> Description of the task
Bring together every line in the data that includes "EmptyString".

> The records
Definition bind {A B} (m : M A) (k : A → M B) : M B :=
  λ w, match m w with
       | (Ok a, w') => k a w'
       | (Raise e, w') => (Raise e, w')
       end.

(** [try: m except: h] with a bare [except] *)
Definition try_except {A} (m : M A) (h : M A) : M A :=
  λ w, match m w with
       | (Ok a, w') => (Ok a, w')
       | (Raise _, w') => h w'
       end.

Definition lift {A} (r : result A) : M A := λ w, (r, w).

Notation "'do' x <- m ; k" := (bind m (λ x, k))
  (at level 10, x name, m at level 100, k at level 200).
Notation "m ;; k" := (bind m (λ _, k))
  (at level 100, k at level 200, right associativity).

Definition get_world : M world := λ w, (Ok w, w).
Definition get_fs : M (gmap (list string) node) := λ w, (Ok (fs w), w).
Definition put_world (w : world) : M unit := λ _, (Ok tt, w).

Definition set_config (f : dict → dict) : M unit :=
  λ w, (Ok tt, {| config := f (config w); prompts := prompts w;
                  processes := processes w; running := running w;
                  fs := fs w; stdin := stdin w; draws := draws w;
                  ticks := ticks w; hooks := hooks w;
                  writes := writes w |}).

Definition set_prompts (t : prompt_table) : M unit :=
  λ w, (Ok tt, {| config := config w; prompts := t;
                  processes := processes w; running := running w;
                  fs := fs w; stdin := stdin w; draws := draws w;
                  ticks := ticks w; hooks := hooks w;
                  writes := writes w |}).

Definition set_processes (ps : list process) : M unit :=
  λ w, (Ok tt, {| config := config w; prompts := prompts w;
                  processes := ps; running := running w;
                  fs := fs w; stdin := stdin w; draws := draws w;
                  ticks := ticks w; hooks := hooks w;
                  writes := writes w |}).

Definition set_running (b : bool) : M unit :=
  λ w, (Ok tt, {| config := config w; prompts := prompts w;
                  processes := processes w; running := b;
                  fs := fs w; stdin := stdin w; draws := draws w;
                  ticks := ticks w; hooks := hooks w;
                  writes := writes w |}).

Definition set_fs (f : gmap (list string) node) : M unit :=
  λ w, (Ok tt, {| config := config w; prompts := prompts w;
                  processes := processes w; running := running w;
                  fs := f; stdin := stdin w; draws := draws w;
                  ticks := ticks w; hooks := hooks w;
                  writes := writes w |}).

Definition set_stdin (l : list string) : M unit :=
  λ w, (Ok tt, {| config := config w; prompts := prompts w;
                  processes := processes w; running := running w;
                  fs := fs w; stdin := l; draws := draws w;
                  ticks := ticks w; hooks := hooks w;
                  writes := writes w |}).

Definition set_draws (n : nat) : M unit :=
  λ w, (Ok tt, {| config := config w; prompts := prompts w;
                  processes := processes w; running := running w;
                  fs := fs w; stdin := stdin w; draws := n;
                  ticks := ticks w; hooks := hooks w;
                  writes := writes w |}).

Definition set_ticks (n : nat) : M unit :=
  λ w, (Ok tt, {| config := config w; prompts := prompts w;
                  processes := processes w; running := running w;
                  fs := fs w; stdin := stdin w; draws := draws w;
                  ticks := n; hooks := hooks w;
                  writes := writes w |}).

Definition add_hook (h : hook) : M unit :=
  λ w, (Ok tt, {| config := config w; prompts := prompts w;
                  processes := processes w; running := running w;
                  fs := fs w; stdin := stdin w; draws := draws w;
                  ticks := ticks w; hooks := hooks w ++ [h];
                  writes := writes w |}).

(** A file operation applied to the world's file system. *)
Definition fs_op (op : gmap (list string) node → result (gmap (list string) node)) : M unit :=
  λ w, match op (fs w) with
       | Ok f => set_fs f w
       | Raise e => (Raise e, w)
       end.

Definition log_write (p : list string) : M unit :=
  λ w, (Ok tt, {| config := config w; prompts := prompts w;
                  processes := processes w; running := running w;
                  fs := fs w; stdin := stdin w; draws := draws w;
                  ticks := ticks w; hooks := hooks w;
                  writes := writes w ++ [p] |}).

(** [with open(p, 'w') as f: f.write(text)] *)
Definition write_file (p : list string) (text : string) : M unit :=
  fs_op (FS.write_text p text) ;; log_write p.

(** [self.config[k]] *)
Definition config_item (k : string) : M json :=
  λ w, match Dict.lookup k (config w) with
       | Some v => (Ok v, w)
       | None => (Raise (KeyError k), w)
       end.

(** [self.config.get(k)] *)
Definition config_get (k : string) : M json :=
  λ w, (Ok (Dict.get k (config w)), w).

(** ** The controller *)

Section Controller.

Context (H : platform).

(** [datetime.now()] *)
Definition datetime_now : M datetime :=
  do w <- get_world;
  set_ticks (S (ticks w)) ;;
  ret (wall_clock H (ticks w)).

(** [random.choice(seq)]: [IndexError] on an empty sequence. *)
Definition random_choice (seq : list string) : M string :=
  match seq with
  | [] => raise IndexError
  | x :: _ =>
      do w <- get_world;
      set_draws (S (draws w)) ;;
      ret (nth (entropy H (draws w) mod length seq) seq x)
  end.

(** [input(...)]: [EOFError] when standard input is exhausted. *)
Definition input : M string :=
  do w <- get_world;
  match stdin w with
  | [] => raise EOFError
  | line :: rest => set_stdin rest ;; ret line
  end.

(** *** [load_prompts] *)

Definition is_none {A} (o : option A) : bool :=
  match o with None => true | Some _ => false end.

(** The loop over [enumerate(headers)]. *)
Fixpoint scan_headers (i : nat) (headers : list string)
    (idx : option nat * option nat * option nat)
    : option nat * option nat * option nat :=
  match headers with
  | [] => idx
  | h :: rest =>
      let h_clean := Str.lower (Str.strip h) in
      let '(desc_idx, mat_idx, obj_idx) := idx in
      scan_headers (S i) rest
        (if Str.startswith h_clean "description" && is_none desc_idx
         then (Some i, mat_idx, obj_idx)
         else if Str.startswith h_clean "material" && is_none mat_idx
         then (desc_idx, Some i, obj_idx)
         else if Str.startswith h_clean "object" && is_none obj_idx
         then (desc_idx, mat_idx, Some i)
         else idx)
  end.

Definition nonempty (s : string) : bool :=
  match s with EmptyString => false | _ => true end.

(** The loop over the rows; a fault of the reader leaves it through the
    enclosing [except], keeping what was appended so far. *)
Fixpoint read_rows (desc_idx mat_idx obj_idx : nat) (events : list csv_event)
    (t : prompt_table) : prompt_table :=
  match events with
  | [] => t
  | Fault :: _ => t
  | Row row :: rest =>
      read_rows desc_idx mat_idx obj_idx rest
        (if Nat.max desc_idx (Nat.max mat_idx obj_idx) <? length row then
           let desc := Str.strip (nth desc_idx row EmptyString) in
           let mat := Str.strip (nth mat_idx row EmptyString) in
           let obj := Str.strip (nth obj_idx row EmptyString) in
           if nonempty desc && nonempty mat && nonempty obj then
             {| Descriptions := Descriptions t ++ [desc];
                Materials := Materials t ++ [mat];
                Objects := Objects t ++ [obj] |}
           else t
         else t)
  end.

> Answer to this exercise
  match s with EmptyString => false | _ => true end.
           let desc := Str.strip (nth desc_idx row EmptyString) in
           let mat := Str.strip (nth mat_idx row EmptyString) in
           let obj := Str.strip (nth obj_idx row EmptyString) in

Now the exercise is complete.